Once you embrace the futility of fighting aging, it becomes much more manageable. I leverage my old age as much as possible. It’s amazing how many people will pick things up for you if you wince and say “Ohhhh, my back.” My back is fine, but I like letting people help me. It makes them feel good and I drop stuff a lot.
What I’m saying is, aging doesn’t have to be so negative. One fun aspect is all the new and surprising things your body will decide to do. Mine decided to start growing hair out of my ears. Why? To make hearing even harder? I don’t know and I don’t want to know. I’m happy to have built-in earmuffs. It saved me a few dollars and I never lose them.

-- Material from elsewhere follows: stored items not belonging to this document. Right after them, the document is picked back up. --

(* ===== verification/Runtime.v ===== *)
(** * The mesh-session runtime

    Models [mesh-session-runtime-rs]: the adapters that put the machine roster,
    the nonce ledger and the session registry of [household-rs] behind the
    traits the ceremony of [mesh-session-core-rs] calls. Each adapter calls the
    operations modelled in [RosterStore], [LedgerDisk] and [RegistrySteps] on
    the state of one machine; what other threads do meanwhile is an argument
    ([env], or the other calls in a schedule of the registry). *)

From stdpp Require Import base gmap sets list strings.
From Stdlib Require Import ZArith Lia Ascii.
From S2P Require Import Prelude.
From S2P Require Import Cbor.
From S2P Require Import Ingress.
From S2P Require Import Crypto.
From S2P Require Import SessionErrors.
From S2P Require Import Intent.
From S2P Require Import RosterView.
From S2P Require Import Registry.
From S2P Require Import RegistrySteps.
From S2P Require Import Ledger.
From S2P Require Import LedgerDisk.
From S2P Require Import LedgerProofs.
From S2P Require Import Household.
From S2P Require Import RosterStore.

Open Scope Z_scope.

(** ** Clocks *)

(** [SystemClock::now]; [since_epoch] is [None] for a clock before 1970. *)
Definition system_clock_now (since_epoch : option Z) : Result IntentError Z :=
  ok_or since_epoch IE_ClockUnavailable.

(** ** The machine *)

(** What the theorems are about: a view or a floor the roster gave out, a
    request the ledger's worker has carried out, a permit of the registry. *)
Inductive MachineEvent :=
| ME_Snapshot (view : RosterSnapshotView)
| ME_Floor (floor : Z)
| ME_Consume (c : Consumption)
| ME_Permit (i : nat) (binding : SealedBinding).

(** What the adapters borrow: the roster's files and its coordinator's floor
    latch, the ledger's files, the registry. The log is read by no definition. *)
Record Machine := MkMachine {
  ma_roster : RDisk;
  ma_latch : FloorLatch;
  ma_ledger : LDisk;
  ma_registry : World;
  ma_log : list MachineEvent;
}.

Definition with_roster (d : RDisk) (l : FloorLatch) (told : list MachineEvent) (m : Machine) : Machine :=
  MkMachine d l (ma_ledger m) (ma_registry m) (ma_log m ++ told).
Definition with_ledger (d : LDisk) (done : list MachineEvent) (m : Machine) : Machine :=
  MkMachine (ma_roster m) (ma_latch m) d (ma_registry m) (ma_log m ++ done).
Definition with_registry (w : World) (done : list MachineEvent) (m : Machine) : Machine :=
  MkMachine (ma_roster m) (ma_latch m) (ma_ledger m) w (ma_log m ++ done).

(** [Instant::now() + deadline.remaining()], which reads the clock twice. *)
Definition absolute_deadline (deadline : CeremonyDeadline) (now now' : Z) : Z :=
  now + remaining deadline now'.

(** ** The nonce ledger *)

Definition map_channel (channel : ExpectedChannel) : MeshIntentChannel :=
  match channel with EC_Dev => MIC_Dev | EC_Release => MIC_Release end.

Definition map_consume_outcome (outcome : MeshIntentNonceConsumeOutcome) : NonceConsumeOutcome :=
  match outcome with
  | CO_Committed _ => NC_Committed
  | CO_AlreadyConsumed _ => NC_AlreadyConsumed
  | CO_MayHaveTakenEffect _ => NC_MayHaveTakenEffect
  | CO_Unavailable _ => NC_Unavailable
  end.

(** The key and the evidence as the household crate has them. *)
Definition project_request (key : IntentNonceKey) (not_after : Z) (digest : bytes)
    (channel : ExpectedChannel) : Result IntentError (MeshIntentNonceKey * MeshIntentNonceEvidence) :=
  household_key ← map_err (λ _, IE_NonceEvidenceRejected)
    (nonce_key_new (Intent.nk_hh_id key) (Intent.nk_initiator_m_id key) (Intent.nk_delegated_key_id key)
       (Intent.nk_nonce key));
  evidence ← ok_or (evidence_new (map_channel channel) digest not_after) IE_NonceEvidenceRejected;
  Ok (household_key, evidence).

(** How the calls of one consumption go. [ni_worker] is [None] when the worker has
    not carried the request out by the time the caller is answered. *)
Record NonceIo := MkNonceIo {
  ni_roster : OpIo;
  ni_now : Z;
  ni_now_remaining : Z;
  ni_worker : option (AcquireIo * LoadIo * CommitIo);
  ni_run : ConsumeRun;
}.

Section runtime.
Context {CC : CborCrate} {SC : SessionCrypto} {HC : HouseholdCrypto} {DD : DerivedDecoders}.
Context (co : MachineRosterCoordinator).

Section ledger.
Context (ledger_hh : HouseholdId) (config : LedgerConfig).

(** What the worker does with the request, if it gets to it; a worker that has
    not answered has no outcome to give. *)
Definition run_worker (io : NonceIo) (key : MeshIntentNonceKey) (evidence : MeshIntentNonceEvidence)
    (floor : TrustedWallFloor) (m : Machine) : option (MeshIntentNonceConsumeOutcome * Machine) :=
  match ni_worker io with
  | Some (aio, lio, cio) =>
      '(answer, d) ← consume_in_worker ledger_hh config aio lio cio key evidence floor (ma_ledger m);
      Some (answer, with_ledger d [ME_Consume (MkConsumption key evidence (tf_unix_seconds floor) answer)] m)
  | None => Some (CO_MayHaveTakenEffect St_WorkerInFlight, m)
  end.

(** [HouseholdIntentNonceLedger::consume]; [None] while a call is still
    waiting. [env] is what happens between the floor and the ledger. *)
Definition ledger_consume (io : NonceIo) (env : Machine → Machine) (deadline : CeremonyDeadline)
    (key : IntentNonceKey) (not_after : Z) (digest : bytes) (channel : ExpectedChannel) (m : Machine)
    : option (Result IntentError NonceConsumeOutcome * Machine) :=
  match project_request key not_after digest channel with
  | Err e => Some (Err e, m)
  | Ok (household_key, evidence) =>
      '(snapshot, l, d) ← current_snapshot_with_trusted_wall_floor co (ni_roster io) (ma_latch m) (ma_roster m);
      match snapshot with
      | Err _ => Some (Err IE_RosterSnapshotUnavailable, with_roster d l [] m)
      | Ok (_, trusted_floor) =>
          let m := env (with_roster d l [ME_Floor (tf_unix_seconds trusted_floor)] m) in
          '(answer, m') ← run_worker io household_key evidence trusted_floor m;
          '(outcome, sent) ← LedgerDisk.consume ledger_hh household_key evidence trusted_floor
             (absolute_deadline deadline (ni_now io) (ni_now_remaining io)) (ni_run io) answer;
          Some (Ok (map_consume_outcome outcome), if sent : bool then m' else m)
      end
  end.
End ledger.

(** ** Admission *)

(** [SealedBinding::from_membership_key] *)
Definition from_membership_key (key : D1MembershipKey) (snapshot : RosterSnapshotView)
    : Result MembershipKeyRejected SealedBinding :=
  validate_membership_fields (mk_hh_id key) (mk_peer_m_id key) (mk_peer_cert_fingerprint key)
    (mk_checkpoint_hash key) (mk_checkpoint_sequence key) snapshot.

Inductive PreauthorizeAction := Retry | Fail (e : IntentError).

Definition map_preauthorize_error (err : TryPreauthorizeError) (deadline_expired : bool) : PreauthorizeAction :=
  match err with
  | TP_Busy => if deadline_expired then Fail IE_DeadlineExceeded else Retry
  | TP_Expired => Fail IE_DeadlineExceeded
  | TP_Poisoned => Fail IE_D1RegistryUnavailable
  | TP_Refused _ => Fail IE_D1MembershipRejected
  end.

(** The loop over its two closures, a list of what they do in each round;
    [None] while it goes on. *)
Fixpoint retry_until_admitted {S T R} (attempt : R → S → option (Result TryPreauthorizeError T * S))
    (is_deadline_expired : R → bool) (rounds : list R) (s : S) : option (Result IntentError T * S) :=
  match rounds with
  | [] => None
  | r :: rounds =>
      '(a, s) ← attempt r s;
      match a with
      | Ok v => Some (Ok v, s)
      | Err err =>
          match map_preauthorize_error err (is_deadline_expired r) with
          | Retry => retry_until_admitted attempt is_deadline_expired rounds s
          | Fail e => Some (Err e, s)
          end
      end
  end.

(** A round: the readings of the clock, and how the registry is scheduled from
    the call to its return, other calls included. *)
Record Round := MkRound {
  ro_now : Z;
  ro_now_remaining : Z;
  ro_acts : list Act;
  ro_now_expired : Z;
}.

(** [try_preauthorize_before]: the call that holds the permit, or why none
    was given. *)
Definition try_preauthorize_before (acts : list Act) (binding : SealedBinding) (handle : nat)
    (deadline_at : Z) (w : World) : option (Result TryPreauthorizeError nat * World) :=
  let i := length (w_pcs w) in
  w ← run_acts (A_Call (Call_Op (L_Preauthorize binding handle deadline_at)) :: acts) w;
  p ← w_pcs w !! i;
  match p with
  | Pc_Permit _ _ _ => Some (Ok i, w)
  | Pc_Done (Ret_Preauthorize e) _ => Some (Err e, w)
  | _ => None
  end.

(** [RegistryD1Admission::reserve_pending] *)
Definition d1_reserve_pending (io : OpIo) (env : Machine → Machine) (handle : nat) (rounds : list Round)
    (deadline : CeremonyDeadline) (key : D1MembershipKey) (m : Machine)
    : option (Result IntentError nat * Machine) :=
  '(snapshot, l, d) ← current_snapshot co io (ma_latch m) (ma_roster m);
  match snapshot with
  | Err _ => Some (Err IE_RosterSnapshotUnavailable, with_roster d l [] m)
  | Ok snapshot =>
  let m := with_roster d l [ME_Snapshot snapshot] m in
  match from_membership_key key snapshot with
  | Err _ => Some (Err IE_D1MembershipRejected, m)
  | Ok binding =>
      let m := env m in
      '(r, w) ← retry_until_admitted
         (λ r, try_preauthorize_before (ro_acts r) binding handle
                 (absolute_deadline deadline (ro_now r) (ro_now_remaining r)))
         (λ r, is_expired deadline (ro_now_expired r)) rounds (ma_registry m);
      Some (r, with_registry w (match r with Ok i => [ME_Permit i binding] | Err _ => [] end) m)
  end
  end.
End runtime.

Definition map_cancel_outcome (outcome : PendingCancelOutcome) : D1CancelOutcome :=
  match outcome with
  | PC_ClosedAndRemoved => CancelledAndRemoved
  | PC_ClosedCleanupDeferred => BarrierReleasedBookkeepingDeferred
  | PC_RegistryUnavailable => RegistryUnavailable
  end.

(** [RegistryD1Pending::commit_after_ack]: the session the permit was for. *)
Definition d1_commit_after_ack (i : nat) (w : World) : option (nat * World) :=
  p ← w_pcs w !! i;
  match p with
  | Pc_Permit s _ _ => w ← step (A_CommitAfterAck i) w; Some (s, w)
  | _ => None
  end.

(** [RegistryD1Pending::cancel_before_ack] *)
Definition d1_cancel_before_ack (acts : list Act) (i : nat) (w : World) : option (D1CancelOutcome * World) :=
  w ← run_acts (A_CancelBeforeAck i :: acts) w;
  p ← w_pcs w !! i;
  match p with
  | Pc_Done (Ret_Cancel o) _ => Some (map_cancel_outcome o, w)
  | _ => None
  end.

(** [RegistryActiveGate::try_authorize]: the call that holds the guard. *)
Definition d1_try_authorize (acts : list Act) (s : nat) (w : World) : option (option nat * World) :=
  let i := length (w_pcs w) in
  w ← run_acts (A_Call (Call_Authorize s) :: acts) w;
  p ← w_pcs w !! i;
  match p with
  | Pc_Gate G_Guard _ _ _ => Some (Some i, w)
  | Pc_Done Ret_NoGuard _ => Some (None, w)
  | _ => None
  end.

A lot of people who aren’t old think of older people as a vast well of knowledge, as if we’re wiser or something. This isn’t really the case. It’s like having 200 channels on your TV — more options, but more uselessness. I can tell you what the price of a toothbrush was in 1953, but so what?
The only real downside to aging is that there are fewer people to talk to, either because your friends have begun dying off, or because in general people don’t care to talk to older people. It means I have to make more of an effort and that can sometimes come across as desperate. Like when I start dialing random phone numbers to see if anyone wants to talk. Usually the people who do want to talk to a stranger on the phone, I quickly discover are not people I want to talk to.
Fortunately I’ve recorded most of my phone calls over the past 20 years and I’ve memorized all my lines from my favorite conversations. When I play them back and recite my lines aloud it’s like I’m having the conversation all over again, even if the other person is dead. It’s like watching a rerun .
BEST FEATURE: I no longer need to brush my teeth because they’re all fake.
WORST FEATURE: I don’t know what EDM is and when I ask people they laugh and tell me I’m cute but no one will answer me.